A nice little Wainscot. Otherwise there were a dozen rustics and a few Flame Shoulders , like the garrison of a desert fort in one of the Beau Geste stories

As it happens, I can, because my 95-year-old mother-in-law who lives with us still uses film, thanks to postal suopply and development services which seem to be largely based in Lancashire. She, however, does not photograph moths.

Friday, 22 August 2014

Damp but cheerful


Yesterday's tribute to the robustness of moths in poor weather bears repetition today.  By 9.30pm last night, the rain was drumming on the roof and I almost decided to switch the lamp off. I didn't, because I have been trapping rather perfunctorily in the last two weeks, and I'm glad that I took that decision because there were plenty of residents this morning. About 150 in fact, rather more than the previous night.


Looking around the self-seeded marigolds next to the trap, I also saw a pleasantly large number of 'semi-residents', including the Poplar Hawk in fine condition which you can see in my first two pictures; at the top, in the background behind an Angle Shades whose rakish profile always catches my eye; and then in splendour on its own.
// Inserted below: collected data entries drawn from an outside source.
(** C1 (as amended): [execute_query] never raises and always answers
    with type "text".  An exception of the pre-process, plan, execute or
    summarize sequence (the [try] body) is caught and turned into the
    response whose content is "**Agent Execution Error:** <message>" and
    which has no mode; when the body returns, its response is returned
    unchanged. *)
Theorem execute_query_total (w : world) (cmd : string) (tr : list event) :
  (exists r tr', Orchestrator.execute_query w cmd tr = (Ok r, tr') /\
     Orchestrator.r_type r = "text") /\
  (forall e tr', Orchestrator.body w cmd tr = (Raise e, tr') ->
     Orchestrator.execute_query w cmd tr =
       (Ok (Orchestrator.mk_response "text"
              (JStr ("**Agent Execution Error:** " ++ exn_msg e)) None), tr')) /\
  (forall r tr', Orchestrator.body w cmd tr = (Ok r, tr') ->
     Orchestrator.execute_query w cmd tr = (Ok r, tr')).
Proof.
  unfold Orchestrator.execute_query, try_except.
  split; [|split]; [| intros e tr' E; rewrite E; reflexivity
                    | intros r tr' E; rewrite E; reflexivity].
  destruct (Orchestrator.body w cmd tr) as [[r|e] tr'] eqn:E.
  - exists r, tr'. split; [reflexivity|]. exact (proj1 (body_result w cmd tr r tr' E)).
  - eexists; eexists. split; reflexivity.
Qed.

Lemma execute_query_total_witness :
  Orchestrator.execute_query
    (mk_world (fun _ _ => Raise (mk_exn "ClientError" "429 quota")) (fun _ _ => Ok "") "" [] "gemini")
    "hello" [] =
    (Ok (Orchestrator.mk_response "text"
           (JStr ("**Agent Execution Error:** " ++ exn_msg (mk_exn "ClientError" "429 quota"))) None),
     [EChat [("user", Orchestrator.ticker_prompt "hello")] "0.7"]).
Proof.
  apply (proj1 (proj2 (execute_query_total
    (mk_world (fun _ _ => Raise (mk_exn "ClientError" "429 quota")) (fun _ _ => Ok "") "" [] "gemini")
    "hello" []))).
  vm_compute. reflexivity.
Defined.

(** C1, counterexample: for the planner text [[{"tool":null,"response":null}]]
    the returned content is [None] (JSON null), not a string. *)
Lemma execute_query_null_content :
  fst (run (Orchestrator.execute_query (world_of_plan (no_tool_plan "null")) "hello")) =
    Ok (Orchestrator.mk_response "text" JNull None).
Proof. vm_compute. reflexivity. Qed.




(** *** The decoder and surrounding whitespace *)

Lemma ws_cases (c : ascii) :
  Json.is_ws c = true ->
  c = ascii_of_nat 32 \/ c = ascii_of_nat 9 \/ c = ascii_of_nat 10 \/ c = ascii_of_nat 13.
Proof.
  unfold Json.is_ws. intros H.
  rewrite <- (ascii_nat_embedding c).
  repeat rewrite orb_true_iff in H.
  destruct H as [[[H|H]|H]|H]; apply Nat.eqb_eq in H; rewrite H; auto.
Qed.

Lemma lit_text_not_ws (l : Json.lit) (pos : nat) (x : ascii) :
  nth_error (Json.lit_text l) pos = Some x -> Json.is_ws x = false.
Proof.
  intros H. apply nth_error_In in H.
  destruct l; simpl in H; repeat (destruct H as [<-|H]; [reflexivity|]); destruct H.
Qed.

(** Reading a whitespace character never changes what the decoder would
    return at end of input. *)
Lemma accept_step_ws (s : Json.pstate) (c : ascii) :
  Json.is_ws c = true -> Json.accept (Json.step s c) = Json.accept s.
Proof.
  intros Hc.
  destruct s as [st m].
  destruct m; unfold Json.step.
  - unfold Json.step_value. rewrite Hc. reflexivity.
  - rewrite Hc. reflexivity.
  - unfold Json.step_after. rewrite Hc. reflexivity.
  - rewrite Hc. reflexivity.
  - rewrite Hc. reflexivity.
  - rewrite Hc. reflexivity.
  - destruct (ws_cases c Hc) as [-> | [-> | [-> | ->]]];
      unfold Json.step_str; simpl; destruct st; reflexivity.
  - destruct (ws_cases c Hc) as [-> | [-> | [-> | ->]]]; simpl; destruct st; reflexivity.
  - destruct (ws_cases c Hc) as [-> | [-> | [-> | ->]]]; simpl; destruct st; reflexivity.
  - destruct (ws_cases c Hc) as [-> | [-> | [-> | ->]]];
      destruct ns; unfold Json.step_num, Json.finish_num, Json.complete;
      simpl; try reflexivity;
      destruct st as [|f r]; try destruct f; simpl; reflexivity.
  - destruct (nth_error (Json.lit_text l) pos) as [x|] eqn:N; [|destruct st; reflexivity].
    pose proof (lit_text_not_ws l pos x N) as Hx.
    destruct (Ascii.eqb_spec c x) as [->|_]; [congruence|].
    destruct st; reflexivity.
  - rewrite Hc. reflexivity.
  - destruct st; reflexivity.
Qed.

Lemma accept_run_ws (s : Json.pstate) (ws : list ascii) :
  Forall (fun c => Json.is_ws c = true) ws ->
  Json.accept (Json.run_chars s ws) = Json.accept s.
Proof.
  revert s. induction ws as [|c ws IH]; intros s H; [reflexivity|].
  inversion H; subst. unfold Json.run_chars. simpl.
  change (Json.accept (Json.run_chars (Json.step s c) ws) = Json.accept s).
  rewrite IH by assumption. apply accept_step_ws. assumption.
Qed.

Lemma run_init_ws (ws : list ascii) :
  Forall (fun c => Json.is_ws c = true) ws -> Json.run_chars Json.init ws = Json.init.
Proof.
  induction ws as [|c ws IH]; intros H; [reflexivity|].
  inversion H; subst. unfold Json.run_chars. simpl.
  unfold Json.step_value. rewrite H2. exact (IH H3).
Qed.

(** *** Only a document that opens with a bracket decodes to a list *)

Lemma bottom_arr_cons (f : Json.frame) (r : list Json.frame) :
  r <> [] -> bottom_arr (f :: r) = bottom_arr r.
Proof. destruct r; [congruence|reflexivity]. Qed.

Lemma bottom_arr_swap (f g : Json.frame) (r : list Json.frame) :
  frame_is_arr f = frame_is_arr g -> bottom_arr (f :: r) = bottom_arr (g :: r).
Proof. destruct r; [exact (fun H => H)|reflexivity]. Qed.

Lemma complete_free (st : list Json.frame) (v : json) :
  (st = [] -> is_arr v = false) ->
  (st <> [] -> bottom_arr st = false) ->
  arr_free (Json.complete st v) = true.
Proof.
  intros H1 H2. destruct st as [|f r].
  - simpl. rewrite H1 by reflexivity. reflexivity.
  - assert (B : bottom_arr (f :: r) = false) by (apply H2; discriminate).
    destruct f; simpl; try reflexivity.
    + rewrite (bottom_arr_swap _ (Json.FArr items)) by reflexivity. rewrite B. reflexivity.
    + rewrite (bottom_arr_swap _ (Json.FObjV pairs key)) by reflexivity. rewrite B. reflexivity.
Qed.

(** Closing the innermost container of a stack whose outermost
    container is an object. *)
Lemma close_free (f : Json.frame) (r : list Json.frame) (v : json) :
  negb (bottom_arr (f :: r)) = true ->
  (r = [] -> is_arr v = false) ->
  arr_free (Json.complete r v) = true.
Proof.
  intros B H. apply complete_free; [exact H|].
  intros Hr. rewrite <- (bottom_arr_cons f r Hr). destruct (bottom_arr (f :: r)); auto.
Qed.

Lemma step_after_free (st : list Json.frame) (c : ascii) :
  arr_free (st, Json.MAfter) = true -> arr_free (Json.step_after st c) = true.
Proof.
  intros H. unfold Json.step_after.
  destruct (Json.is_ws c); [exact H|].
  destruct st as [|f r]; [reflexivity|].
  destruct f; split_ifs; try exact H; try reflexivity.
  - apply (close_free (Json.FArr items)); [exact H|].
    intros ->. discriminate H.
  - apply (close_free (Json.FObj pairs)); [exact H|reflexivity].
Qed.

Lemma nonempty_free (st : list Json.frame) (m : Json.mode) :
  st <> [] -> arr_free (st, m) = negb (bottom_arr st).
Proof. destruct st; [congruence|reflexivity]. Qed.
Another marigold housed the Treble or Lesser Treble Bar above and a third had this lovely carpet moth; only a Common Marbled Carpet, I think, but patterned and coloured in a way so subtle and intricate that you can feast your eyes on it for ages. I've put in a bonus picture for you to do just this.



As for the rest, assorted sorts of yellow underwing toppled the Flame Shoulders from top place in the numbers chart although the latter came a very respectable second. Also there: Spectacle, Green Carpet, Common Plume, Shuttle-shaped Dart and the various forms of annoyingly brown and grey rustics at which I've had by usual stab; confirmation or correction welcomed as ever.

Square-spot Rustic

And again, in a different colourway

Vine's Rustic

And lastly, Flounced

Thursday, 21 August 2014

Cooling it

Common Plume - Emmelina monodactyla

Moths are sturdy little creatures. It was extremely chilly for August last night but the trap was well-stocked. Here are some of its residents - nothing terribly exciting but a good range. There were well over 100 individual insects with Flame Shoulders still well ahead of the others in terms of numbers.

Common Wainscot

Meanwhile, I am still very pleased about yesterday's Hummingbird Hawk moth even though it was dead when discovered. I hadn't read the entry on the species in the Moth Bible when I wrote the post, assuming that I already knew all that I needed to. This was complacent of me. When I turned to the entry over my morning tea today, I discovered that it contains another example of the authors' very rare excursions into whimsy and overt lightness of heart.

Flounced Rustic

The HH has a special section of its own called 'Folklore'. There may be more of these in the book but if so, I've not come across them yet. In the Hummingbird Hawk's, the 'apparent' practice in Malta and Italy of seeing the moth as a good omen is described along with the pleasant fact that the senior author (I'm not sure which one this is) saw a Hummingbird Hawk on the day of his daughter's birthday which also coincided with the birth of the book itself - indeed a happy day for all interested in the moths of the UK.

Square Spot Rustic - is it worth two of its pal in my hand below?


Finally it repeats an anecdote published endlessly on the web: that a 'swarm' of Hummingbird Hawk moths was seen speeding across the Channel to the UK on D-Day, the Allied invasion of Europe on 6 June 1944. And everyone who saw them is supposed to have survived.  What a nice addendum to all the history and drama of the day; but I would like to trace the story back further if anyone knows more. Were they hastening to our island to spread the news? Was the magical preservation actually the fact that if you did see them but then, alas, die, you were in no position to comment?

Pondering such questions is the very stuff of retirement.

Rosy Rustic, I think. Update: but I think wrongly. It's a Six-striped Rustic, new to my records. Very many thanks to Countryside Tales and Richard in Comments.

Not sure - homework for later  Update: it's another Square Spot - many thanks again to Richard in Comments.